On Friday, the Alabama Department of Public Health announced that it is working with the Alabama Department of Environmental Management (ADEM) and federal agencies to determine any potential hazards related to perfluorinated compounds in drinking water in the eight north Alabama water systems.

On Thursday, the Environmental Protection Agency (EPA) issued a final health advisory for perfluorooctane sulfonate (PFOS) and perfluorooactanoic acid (PFOA). These compounds are man-made chemicals that resist heat, oil, stains, grease and water. They are found in products such as nonstick cookware, carpet protection products, firefighting foams, and waterproof clothing.

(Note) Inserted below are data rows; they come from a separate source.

(** Only what the role allows. *)
Lemma scoped_permission principal role (policy : Auth.Policy) p :
  p ∈ Auth.effective_permissions (scoped_principal principal role) policy ↔
  p ∈ default [] (Auth.permissions_for role policy).
Proof.
  rewrite Auth.elem_of_effective.
  assert (Hroles : ∀ r, r ∈ Auth.roles (scoped_principal principal role) ↔ r = role).
  { intros r. unfold scoped_principal. destruct (Auth.kind principal); simpl;
      rewrite elem_of_bs_of_list; apply list_elem_of_singleton. }
  setoid_rewrite Hroles. split.
  - intros (r&ps&->&->&Hp). done.
  - destruct (Auth.permissions_for role policy) as [ps|] eqn:Hps; [|by intros ?%not_elem_of_nil].
    intros Hp. by exists role, ps.
Qed.

(** An admitted command is authorized. *)
Lemma admitted_authorized command bytes now s s' x :
  session_step (OpAdmit command bytes now) s = (s', Ret x) →
  let p := Auth.required_permission (ControlWire.command_class (Protocol.payload command)) in
  p ∈ Auth.effective_permissions (Server.principal s) (session_policy s).
Proof.
  intros Hst p.
  assert (Hwp : wp (session_step (OpAdmit command bytes now)) (λ r _, ∀ x, r = Ret x →
    p ∈ Auth.effective_permissions (Server.principal s) (session_policy s)) s).
  { cbn [session_step]. unfold admit_command, ensure_connected, inbound_capacity.
    wp_run; try done. intros ? _.
    assert (Hc : admitted_class (Protocol.payload command) =
      ControlWire.command_class (Protocol.payload command)) by by destruct (Protocol.payload command).
    match goal with H : result_map_err _ _ = Ok _ |- _ => rewrite Hc in H; revert H end.
    unfold Auth.authorize. case_decide; [done|]. by case_decide. }
  unfold wp in Hwp. rewrite Hst in Hwp. by apply (Hwp x).
Qed.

Recent scientific studies suggest that, “Exposure to PFOA and PFOS over certain levels may result in adverse health effects, including developmental effects to fetuses during pregnancy or to breastfed infants (e.g., low birth weight, accelerated puberty, skeletal variations), cancer (e.g., testicular, kidney), and liver effects.”

EPA’s health advisories are recommendations that pregnant (or women who might become pregnant) and breast-feeding mothers served by the identified water systems consider using alternate sources of drinking water. EPA further states that for formula-fed infants, it is advisable to consider using formula that does not require adding water. Other people served by these systems may also consider these steps.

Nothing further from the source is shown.